Jaqueada por las culatas, la columna se formó desordenadamente. Entonces el oficial mandó repartir la ración de agua. Medio jarro de agua por cabeza. Vigilaba alerta y severo la distribución recorriendo la fila. Los de atrás estiraban hacia él los pescuezos, las ansiosas y demacradas facciones. La fila era cada vez más larga.

—¡Basta! —dijo de pronto el oficial con el brazo en alto—. ¡Los demás esperen en sus unidades! ¡El resto del agua se va a mandar a la línea! ¡Veo que tienen todavía el pie bastante duro! ¡Pueden ir a pelear!

Un ronco clamor, casi animal, brotó a lo largo de toda la fila. Algunos dejaban escapar estrangulados sollozos. Uno cayó de rodillas y golpeó la tierra con los puños, clamando entre dientes:

—¡No aguanto más…, no aguanto más! —lloraba sangre; se levantó y se alejó tambaleando hacia el bosque.

Rota a trechos, la cola de sedientos permanecía sin embargo en la espera obcecada del agua, masticando un sordo y lastimero rumor, aplastados estúpidamente por la desesperación. El oficial los ahuyentó con ademanes y gritos, cada vez más exasperados.

—¡Rompan filas…, he dicho! ¡Se acabó el agua! ¡Vayan a sus unidades, si quieren su ración!

Los proveedores llenaban febrilmente sus latas. Las ensartaban en palos y con los extremos sobre sus hombros, se marchaban encorvados por el peso, salpicando tornasolados chorritos.

El soldado que se dejó caer de rodillas y luego se metió en el monte, regresó abriéndose paso entre los remolones y se presentó al oficial.

—Quiero agua, mi teniente. Estoy herido… —le mostró la mano vendada en un jirón de camisa, que traía enganchada de un dedo en el botón de la chompa.

—¿Dónde te heriste? —clavó en él los ojos desconfiados.

—En la línea, mi teniente… —trataba de simular firmeza, indignada honradez.

—¡Estabas hace un rato en la fila!

—¡No…, mi teniente! ¡Me herí en la línea!

—¡A ver!… —le arrancó el ensangrentado pingajo.

El boquete abierto en carne viva tenía los bordes ahumados de pólvora.

—¡Miserable…, cobarde! —lo tumbó de una patada—. ¡Te hubieras encajado el tiro en el mate de una vez!

El soldadito se arrastró gimoteando, con la cara aplastada contra el suelo, como si quisiera meterse bajo tierra.

—¡Llévenlo!

Los
yaguá-perö
se abalanzaron sobre él, colmilludos y empapados.

21

Frente al tuca de la intendencia, Cristóbal Jara recibía las últimas instrucciones.

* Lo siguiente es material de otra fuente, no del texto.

(** * yellowlet: a synchronous bridge to a function running in a Worker thread

    A shallow embedding of [src/yellowlet.ts] (the single-file variant:
    [workerMain], [yellowlet] and its inner [run]; and the two-file variant
    that follows it in the same file) and of [src/isTransferable.ts],
    together with the properties of the bridge that the specification
    states.

    Layout:
    - [JS]       the JavaScript values that cross the bridge, [typeof],
                 truthiness, property reads, strict equality, structured clone;
    - [Transfer] the transfer classifier [isTransferable];
    - [Bridge]   one session (worker, message channel, signal word), the
                 worker-side dispatcher and the caller-side [run];
    - [Host]     the caller's realm: the factory [yellowlet], the wrappers it
                 returns, the finalization registry and the timer queue;
    - [Sibling]  the two-file variant: its worker module and its wrapper. *)

From Stdlib Require Import ZArith String Bool Lia.
From stdpp Require Import base list strings.

Set Warnings "-register-all".
Open Scope string_scope.

(** ** JavaScript values *)
Module JS.
Lemma toLowerCase_idempotent (s : string) : toLowerCase (toLowerCase s) = toLowerCase s.
Proof.
  induction s as [|c s IH]; simpl; [reflexivity|].
  now rewrite lower_ascii_idempotent, IH.
Qed.

End StringFacts.

(** ** The prompt builder *)
Section PromptFacts.

(** What [lower_ascii] does to a character: nothing, or it maps the capital
    form of a letter to its small form. *)
Lemma lower_ascii_cases (c : ascii) :
  lower_ascii c = c \/
  exists n, (n < 26)%nat /\ c = ascii_of_nat (65 + n) /\ lower_ascii c = ascii_of_nat (97 + n).
Proof.
  unfold lower_ascii.
  destruct ((65 <=? nat_of_ascii c) && (nat_of_ascii c <=? 90))%nat eqn:E; [|now left].
  right. apply andb_true_iff in E as [Hlo Hhi].
  apply Nat.leb_le in Hlo. apply Nat.leb_le in Hhi.
  exists (nat_of_ascii c - 65)%nat. split; [lia|]. split.
  - replace (65 + (nat_of_ascii c - 65))%nat with (nat_of_ascii c) by lia.
    now rewrite ascii_nat_embedding.
  - f_equal. lia.
Qed.

Lemma lower_ascii_letter (n : nat) :
  (n < 26)%nat ->
  lower_ascii (ascii_of_nat (65 + n)) = ascii_of_nat (97 + n) /\
  lower_ascii (ascii_of_nat (97 + n)) = ascii_of_nat (97 + n).
Proof.
  intros Hn. do 26 (destruct n as [|n]; [split; reflexivity|]). lia.
Qed.

(** Equality up to case, as the property words it, is what comparing
    lower-case forms decides. *)
Lemma sameIgnoringCase_iff (a b : ascii) :
  sameIgnoringCase a b <-> lower_ascii a = lower_ascii b.
Proof.
  split.
  - intros [-> | [n [Hn [[-> ->] | [-> ->]]]]]; [reflexivity | |];
      destruct (lower_ascii_letter n Hn) as [H1 H2]; congruence.
  - intros H.
    destruct (lower_ascii_cases a) as [Ha | [n [Hn [Ha Hla]]]];
      destruct (lower_ascii_cases b) as [Hb | [m [Hm [Hb Hlb]]]].
    + left. congruence.
    + right. exists m. split; [exact Hm|]. right. split; [congruence | exact Hb].
    + right. exists n. split; [exact Hn|]. left. split; [exact Ha | congruence].
    + left. rewrite Ha, Hb. f_equal. f_equal.
      assert (ascii_of_nat (97 + n) = ascii_of_nat (97 + m)) as Heq by congruence.
      apply (f_equal nat_of_ascii) in Heq.
      rewrite !nat_ascii_embedding in Heq by lia. lia.
Qed.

—¡Elementos de sanidad, ni qué hablar! —protestó el intendente—. ¡Los puestos frontales no dan más! ¡Es inútil pedirles nada!

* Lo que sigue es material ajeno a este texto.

Lemma tidy_collapseSpaces b text : tidy b (collapseSpaces b text).
Proof.
  revert b. induction text as [|c rest IH]; intros b; simpl; [done|].
  destruct (isSpace c) eqn:Hc.
  - destruct b; [apply IH|]. simpl. rewrite space_is_space. auto.
  - simpl. rewrite Hc. apply IH.
Qed.

Lemma tidy_weaken b text : tidy b text → tidy false text.
Proof.
  destruct text as [|c rest]; simpl; [done|].
  destruct (isSpace c); [|done]. tauto.
Qed.

Lemma tidy_trimStart b text : tidy b text → tidy true (trimStart text).
Proof.
  revert b. induction text as [|c rest IH]; intros b; simpl; [done|].
  destruct (isSpace c) eqn:Hc.
  - intros (_ & _ & Hrest). by apply (IH true).
  - simpl. by rewrite Hc.
Qed.

Lemma tidy_trimEnd b text : tidy b text → tidy b (trimEnd text).
Proof.
  revert b. induction text as [|c rest IH]; intros b; simpl; [done|].
  destruct (trimEnd rest) as [|k kept] eqn:Hkept.
  - destruct (isSpace c) eqn:Hc; simpl; [done|]. by rewrite Hc.
  - destruct (isSpace c) eqn:Hc; cbn [CleanText.tidy]; rewrite Hc.
    + intros (? & ? & Hrest). split_and!; [done | done |]. by apply (IH true).
    + intros Hrest. by apply (IH false).
Qed.

Lemma tidy_spaces b text c :
  tidy b text → c ∈ text → isSpace c = true → c = space.
Proof.
  revert b. induction text as [|d rest IH]; intros b Ht Hin Hc;
    [by apply elem_of_nil in Hin|].
  simpl in Ht. apply elem_of_cons in Hin as [->|Hin].
  - rewrite Hc in Ht. tauto.
  - destruct (isSpace d); [destruct Ht as (_ & _ & Ht)|]; eauto.
Qed.

Lemma tidy_adjacent b text front x y rest :
  tidy b text → text = front ++ x :: y :: rest →
  isSpace x = true → isSpace y = false.
Proof.
  revert b text. induction front as [|d front IH]; intros b text Ht -> Hx.
  - simpl in Ht. rewrite Hx in Ht. destruct Ht as (_ & _ & Ht).
    destruct (isSpace y); [|done]. by destruct Ht as (_ & ? & _).
  - simpl in Ht. destruct (isSpace d); [destruct Ht as (_ & _ & Ht)|]; eauto.
Qed.

Lemma tidy_no_newline b text c : tidy b text → c ∈ text → c ≠ newline.
Proof.
  intros Ht Hin ->. apply space_not_newline. symmetry.
  by apply (tidy_spaces b text).
Qed.

Lemma tidy_collapseSpaces_id b text : tidy b text → collapseSpaces b text = text.
Proof.
  revert b. induction text as [|c rest IH]; intros b; simpl; [done|].
  destruct (isSpace c) eqn:Hc.
  - intros (-> & -> & Hrest). by rewrite IH.
  - intros Hrest. by rewrite IH.
Qed.

Lemma dropBlankLines_no_newline fuel text :
  (∀ c, c ∈ text → c ≠ newline) → dropBlankLines fuel text = text.
Proof.
  revert text. induction fuel as [|fuel IH]; intros text Hno; [by destruct text|].
  destruct text as [|c rest]; [done|]. simpl.
  rewrite decide_False by (apply Hno; by left).
  rewrite IH; [done|]. intros d Hd. apply Hno. by right.
Qed.

Lemma trimEnd_last text front c : trimEnd text = front ++ [c] → isSpace c = false.
Proof.
  revert front. induction text as [|d rest IH]; intros front; simpl.
  - by destruct front.
  - destruct (trimEnd rest) as [|k kept] eqn:Hkept.
    + destruct (isSpace d) eqn:Hd; [by destruct front|].
      destruct front as [|? [|? ?]]; [|done|done]. by intros [= <-].
    + destruct front as [|f front]; [done|]. intros [= _ Heq]. by apply (IH front).
Qed.

Lemma trimEnd_idemp text : trimEnd (trimEnd text) = trimEnd text.
Proof.
  induction text as [|c rest IH]; simpl; [done|].
  destruct (trimEnd rest) as [|k kept] eqn:Hkept.
  - destruct (isSpace c) eqn:Hc; simpl; [done|]. by rewrite Hc.
  - change (trimEnd (c :: k :: kept))
      with (match trimEnd (k :: kept) with
            | [] => if isSpace c then [] else [c]
            | kept' => c :: kept'
            end).
    by rewrite IH.
Qed.

Lemma tidy_trimStart_id text : tidy true text → trimStart text = text.
Proof.
  destruct text as [|c rest]; simpl; [done|].
  destruct (isSpace c); [|done]. by intros (_ & ? & _).
Qed.

Lemma visible_collapseSpaces b text :
  filter visible (collapseSpaces b text) = filter visible text.
Proof.
  revert b. induction text as [|c rest IH]; intros b; simpl; [done|].
  destruct (isSpace c) eqn:Hc.
  - rewrite (filter_cons_False visible c) by (by rewrite Hc).
    destruct b; [apply IH|].
    rewrite filter_cons_False by (by rewrite space_is_space). apply IH.
  - rewrite !filter_cons_True by done. by rewrite IH.
Qed.

Lemma visible_trimStart text : filter visible (trimStart text) = filter visible text.
Proof.
  induction text as [|c rest IH]; simpl; [done|].
  destruct (isSpace c) eqn:Hc; [|done].
  by rewrite (filter_cons_False visible c) by (by rewrite Hc).
Qed.

Lemma visible_trimEnd text : filter visible (trimEnd text) = filter visible text.
Proof.
  induction text as [|c rest IH]; simpl; [done|].
  rewrite (filter_cons visible c rest), <- IH.
  destruct (trimEnd rest) as [|k kept] eqn:Hkept.
  - destruct (isSpace c) eqn:Hc.
    + by rewrite decide_False by done.
    + by rewrite decide_True, filter_cons_True by done.
  - by rewrite (filter_cons visible c (k :: kept)).
Qed.

(** X18. The text that goes into a request.  After the white-space
    runs have been replaced by single spaces there is no line break
    left, so the second replacement of [cleanText] changes nothing.
    The result keeps the code units that are not white space, in their
    order; its white space is single spaces, none of them adjacent to
    another and none at either end; and cleaning a cleaned text changes
    nothing. *)
Theorem cleanText_normal_form text :
  let collapsed := collapseSpaces false text in
  let r := cleanText text in
  dropBlankLines (length collapsed) collapsed = collapsed ∧
  filter visible r = filter visible text ∧
  (∀ c, c ∈ r → isSpace c = true → c = space) ∧
  (∀ c rest, r = c :: rest → isSpace c = false) ∧
  (∀ front c, r = front ++ [c] → isSpace c = false) ∧
  (∀ front a b rest, r = front ++ a :: b :: rest →
                     isSpace a = true → isSpace b = false) ∧
  cleanText r = r.
Proof.
  intros collapsed r.
  pose proof (tidy_collapseSpaces false text) as Hcollapsed.
  fold collapsed in Hcollapsed.
  assert (dropBlankLines (length collapsed) collapsed = collapsed) as Hdrop.
  { apply dropBlankLines_no_newline. intros c. by apply (tidy_no_newline false). }
  assert (r = trimEnd (trimStart collapsed)) as Hr.
  { subst r. unfold CleanText.cleanText. fold collapsed. by rewrite Hdrop. }
  assert (tidy true r) as Htidy.
  { rewrite Hr. apply tidy_trimEnd. by apply (tidy_trimStart false). }
  split_and!.
  - done.
  - rewrite Hr, visible_trimEnd, visible_trimStart. apply visible_collapseSpaces.
  - intros c. by apply (tidy_spaces true).
  - intros c rest Heq. rewrite Heq in Htidy. simpl in Htidy.
    destruct (isSpace c); [|done]. by destruct Htidy as (_ & ? & _).
  - intros front c Heq. apply (trimEnd_last (trimStart collapsed) front).
    by rewrite <- Hr.
  - intros front a b rest. by apply (tidy_adjacent true).
  - unfold CleanText.cleanText.
    rewrite (tidy_collapseSpaces_id false r) by (by apply (tidy_weaken true)).
    rewrite dropBlankLines_no_newline
      by (intros c; by apply (tidy_no_newline true)).
    unfold CleanText.trim. rewrite tidy_trimStart_id by done.
    rewrite Hr. apply trimEnd_idemp.
Qed.

End CleanTextFacts.

Section MigrationFacts.
Import DatabaseManager DatabaseInvariant Migration.

(** The UPDATE of [createChat], on shapes. *)
Local Abbreviation off uid :=
  (λ s : Z * string * bool, if decide (s.1.1 = uid) then (s.1.1, s.1.2, false) else s).

Lemma shape_updateStats i mc t (cs : list ChatRow) :
  shape <$> (updateStats i mc t <$> cs) = shape <$> cs.
Proof.
  rewrite <- list_fmap_compose. apply list_fmap_ext. intros _ c _. simpl.
  unfold updateStats. by case_decide.
Qed.

Lemma shape_deactivate_all uid (cs : list ChatRow) :
  shape <$> deactivate_all uid cs = off uid <$> (shape <$> cs).
Proof.
  unfold deactivate_all. rewrite <- !list_fmap_compose.
  apply list_fmap_ext. intros _ c _. simpl. by case_decide.
Qed.

Lemma migrateChat_shape clock uid db n chat :
  Exists (λ u, user_id u = uid) (users db) →
  users (migrateChat clock uid (db, n) chat).1 = users db ∧
  shape <$> chats (migrateChat clock uid (db, n) chat).1 =
    (off uid <$> (shape <$> chats db)) ++ [(uid, ChatManager.name chat, true)].
Proof.
  intros Huser. unfold migrateChat, createChat.
  rewrite decide_True by done.
  case_decide; simpl; rewrite ?shape_updateStats, fmap_app, shape_deactivate_all;
    done.
Qed.

Lemma migrateChat_foldl clock uid db n cs c :
  Exists (λ u, user_id u = uid) (users db) →
  users (foldl (migrateChat clock uid) (db, n) (cs ++ [c])).1 = users db ∧
  shape <$> chats (foldl (migrateChat clock uid) (db, n) (cs ++ [c])).1 =
    (off uid <$> (shape <$> chats db)) ++
    ((λ c', (uid, ChatManager.name c', false)) <$> cs) ++
    [(uid, ChatManager.name c, true)].
Proof.
  intros Huser. revert c. induction cs as [|c' cs IH] using rev_ind; intros c.
  - simpl. by apply migrateChat_shape.
  - rewrite foldl_app. cbn [foldl].
    destruct (IH c') as [Husers Hshape].
    destruct (foldl (migrateChat clock uid) (db, n) (cs ++ [c'])) as [db1 n1].
    simpl in Husers, Hshape.
    destruct (migrateChat_shape clock uid db1 n1 c) as [Husers' Hshape'];
      [by rewrite Husers|].
    split; [congruence|]. rewrite Hshape', Hshape.
    rewrite !fmap_app, <- !(assoc_L (++)). f_equal.
    + rewrite <- list_fmap_compose. apply list_fmap_ext.
      intros _ [[u nm] a] _. simpl.
      destruct (decide (u = uid)) as [Hu|Hu]; simpl.
      * by rewrite decide_True by done.
      * by rewrite decide_False by done.
    + f_equal.
      * rewrite <- list_fmap_compose. apply list_fmap_ext. intros _ x _. simpl.
        by rewrite decide_True by done.
      * simpl. by rewrite decide_True by done.
Qed.

Lemma filter_keeps_all {A} (P : A → Prop) `{!∀ x, Decision (P x)} (l : list A) :
  (∀ x, x ∈ l → P x) → filter P l = l.
Proof.
  induction l as [|x l IH]; intros Hall; [done|].
  rewrite filter_cons, decide_True by (apply Hall; by left).
  f_equal. apply IH. intros y Hy. apply Hall. by right.
Qed.

Lemma filter_drops_all {A} (P : A → Prop) `{!∀ x, Decision (P x)} (l : list A) :
  (∀ x, x ∈ l → ¬ P x) → filter P l = [].
Proof.
  induction l as [|x l IH]; intros Hall; [done|].
  rewrite filter_cons, decide_False by (apply Hall; by left).
  apply IH. intros y Hy. apply Hall. by right.
Qed.

Lemma off_user_names uid (L : list (Z * string * bool)) :
  (λ s, s.1.2) <$> filter (λ s, s.1.1 = uid) (off uid <$> L) =
  (λ s, s.1.2) <$> filter (λ s, s.1.1 = uid) L.
Proof.
  induction L as [|[[u nm] a] L IH]; [done|].
  rewrite fmap_cons, !filter_cons. cbn [fst snd].
  destruct (decide (u = uid)) as [Hu|Hu]; cbn [fst snd].
  - rewrite decide_True by done. rewrite !fmap_cons. f_equal. exact IH.
  - rewrite decide_False by done. exact IH.
Qed.

Lemma off_active uid (L : list (Z * string * bool)) :
  filter (λ s, s.1.1 = uid ∧ s.2 = true) (off uid <$> L) = [].
Proof.
  induction L as [|[[u nm] a] L IH]; [done|].
  rewrite fmap_cons, filter_cons, IH. cbn [fst snd].
  destruct (decide (u = uid)) as [Hu|Hu]; cbn [fst snd].
  - by rewrite decide_False by (by intros [_ ?]).
  - by rewrite decide_False by tauto.
Qed.

Lemma filter_shape (P : Z * string * bool → Prop) `{!∀ s, Decision (P s)}
    (cs : list ChatRow) :
  shape <$> filter (λ c, P (shape c)) cs = filter P (shape <$> cs).
Proof.
  induction cs as [|c cs IH]; [done|].
  rewrite fmap_cons, !filter_cons. case_decide; [|done].
  by rewrite fmap_cons, IH.
Qed.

—Llevo un camillero —dijo Cristóbal, después de vacilar levemente, señalando a Salu’í, sentada en el camión.

—Conténtese con eso. Yo buscaré un reemplazante para el sargento Aquino. Es una gran pérdida para nosotros…, justo en estos momentos. ¡Vaya no más! Él le ayudará a llegar —dijo señalando un hombre esquelético—. Sargento Mongelós, indíquele el camino de su batallón. ¡Y buena suerte!

El esqueleto harapiento y descalzo se cuadró.

Al pasar por la linde del bosque, vieron que estaban fusilando a un hombre.

22

Así estaban rodando ahora rumbo al destacamento aislado en tierra de nadie. Librados a su propia suerte. La tierra se levantaba detrás y seguía al camión con sus tolvaneras, tapándole el regreso como un muro.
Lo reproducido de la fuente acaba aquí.